What is expected:
Set down exactly the lines in the records below that run from the line with "operation_name_ : string;" to the line with "(** *** Accessors of codec_impl.h *)", inclusive, and nothing more.

Task data:

(* ===== verification/Metadata.v ===== *)
(** * Message metadata

    Model of [codec/codec.h] (the enumerations, [Error], [Mutation]) and of
    [MetadataImpl] ([codec_impl.h], [codec_impl.cc]): the properties decoded
    from a message, with the two HTTP header maps kept beside them for route
    matching and access logs.

    [std::map<std::string, std::any>] is a [gmap string any]; iteration visits
    the keys in their order, as [std::map] does.  [any_cast] to the wrong type
    throws [std::bad_any_cast], which is not an [EnvoyException]. *)

From S2P Require Import Prelude Envoy.

(** ** Enumerations of codec.h *)

Inductive MessageType : Type :=
| MessageType_Request
| MessageType_Response
| MessageType_Oneway
| MessageType_Stream_Init
| MessageType_Stream_Data
| MessageType_Stream_Close_One_Way
| MessageType_Stream_Close_Two_Way
| MessageType_Heartbeat
| MessageType_Error.

Inductive ResponseStatus : Type := ResponseStatus_Ok | ResponseStatus_Error.

Inductive DecodeStatus : Type := DecodeStatus_WaitForData | DecodeStatus_Done.

Inductive ErrorType : Type :=
| ErrorType_RouteNotFound
| ErrorType_ClusterNotFound
| ErrorType_NoHealthyUpstream
| ErrorType_BadResponse
| ErrorType_Unspecified
| ErrorType_OverLimit.

Record Error : Type := { error_type : ErrorType; error_message : string }.

Abbreviation Mutation := (gmap string string).

#[global] Instance MessageType_eq_dec : EqDecision MessageType.
Proof. solve_decision. Defined.
#[global] Instance ResponseStatus_eq_dec : EqDecision ResponseStatus.
Proof. solve_decision. Defined.
#[global] Instance DecodeStatus_eq_dec : EqDecision DecodeStatus.
Proof. solve_decision. Defined.
#[global] Instance ErrorType_eq_dec : EqDecision ErrorType.
Proof. solve_decision. Defined.

(** ReservedHeaders *)
Definition RealServerAddress : string := "x-meta-protocol-real-server-address".
Definition ApplicationProtocol : string := "x-meta-protocol-application-protocol".
Definition RequestUUID : string := "x-request-id".
Definition ClientTraceId : string := "x-client-trace-id".
Definition EnvoyForceTrace : string := "x-envoy-force-trace".

Section metadata.
Context {E : Envoy}.

Inductive any : Type :=
| AnyString (s : string)
| AnyBool (b : bool)
| AnyUint32 (z : Z)
| AnyOther (x : any_other).

Record MetadataImpl : Type := {
  properties_ : gmap string any;
  origin_message_ : buffer;
  message_type_ : MessageType;
  response_status_ : ResponseStatus;
  request_id_ : Z;
  stream_id_ : Z;
  header_size_ : Z;
  body_size_ : Z;
  operation_name_ : string;
  (** identity of the shared [StreamInfo] object, once set *)
  stream_info_ : option Z;
  headers_ : headers;
  response_headers_ : headers
}.

#[global] Instance MetadataImpl_eta : Eta MetadataImpl := fun m =>
  {| properties_ := properties_ m; origin_message_ := origin_message_ m;
     message_type_ := message_type_ m; response_status_ := response_status_ m;
     request_id_ := request_id_ m; stream_id_ := stream_id_ m;
     header_size_ := header_size_ m; body_size_ := body_size_ m;
     operation_name_ := operation_name_ m; stream_info_ := stream_info_ m;
     headers_ := headers_ m; response_headers_ := response_headers_ m |}.

(** The constructor with its default member initializers. *)
Definition new_MetadataImpl : MetadataImpl :=
  {| properties_ := ∅; origin_message_ := buf_new;
     message_type_ := MessageType_Request; response_status_ := ResponseStatus_Ok;
     request_id_ := 0; stream_id_ := 0; header_size_ := 0; body_size_ := 0;
     operation_name_ := ""; stream_info_ := None;
     headers_ := hdr_create; response_headers_ := hdr_create |}.

(** *** Accessors of codec_impl.h *)
Definition setMessageType (t : MessageType) (m : MetadataImpl) := m <| message_type_ := t |>.
Definition setResponseStatus (s : ResponseStatus) (m : MetadataImpl) := m <| response_status_ := s |>.
Definition setRequestId (i : Z) (m : MetadataImpl) := m <| request_id_ := u64 i |>.
Definition setStreamId (i : Z) (m : MetadataImpl) := m <| stream_id_ := u64 i |>.
Definition setHeaderSize (n : Z) (m : MetadataImpl) := m <| header_size_ := u64 n |>.
Definition setBodySize (n : Z) (m : MetadataImpl) := m <| body_size_ := u64 n |>.
Definition getMessageSize (m : MetadataImpl) : Z := u64 (header_size_ m + body_size_ m).
Definition setOperationName (s : string) (m : MetadataImpl) := m <| operation_name_ := s |>.
Definition setStreamInfo (i : Z) (m : MetadataImpl) := m <| stream_info_ := Some i |>.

Response to the exercise:
  operation_name_ : string;
  (** identity of the shared [StreamInfo] object, once set *)
  stream_info_ : option Z;
  headers_ : headers;
  response_headers_ : headers
}.

#[global] Instance MetadataImpl_eta : Eta MetadataImpl := fun m =>
  {| properties_ := properties_ m; origin_message_ := origin_message_ m;
     message_type_ := message_type_ m; response_status_ := response_status_ m;
     request_id_ := request_id_ m; stream_id_ := stream_id_ m;
     header_size_ := header_size_ m; body_size_ := body_size_ m;
     operation_name_ := operation_name_ m; stream_info_ := stream_info_ m;
     headers_ := headers_ m; response_headers_ := response_headers_ m |}.

(** The constructor with its default member initializers. *)
Definition new_MetadataImpl : MetadataImpl :=
  {| properties_ := ∅; origin_message_ := buf_new;
     message_type_ := MessageType_Request; response_status_ := ResponseStatus_Ok;
     request_id_ := 0; stream_id_ := 0; header_size_ := 0; body_size_ := 0;
     operation_name_ := ""; stream_info_ := None;
     headers_ := hdr_create; response_headers_ := hdr_create |}.

(** *** Accessors of codec_impl.h *)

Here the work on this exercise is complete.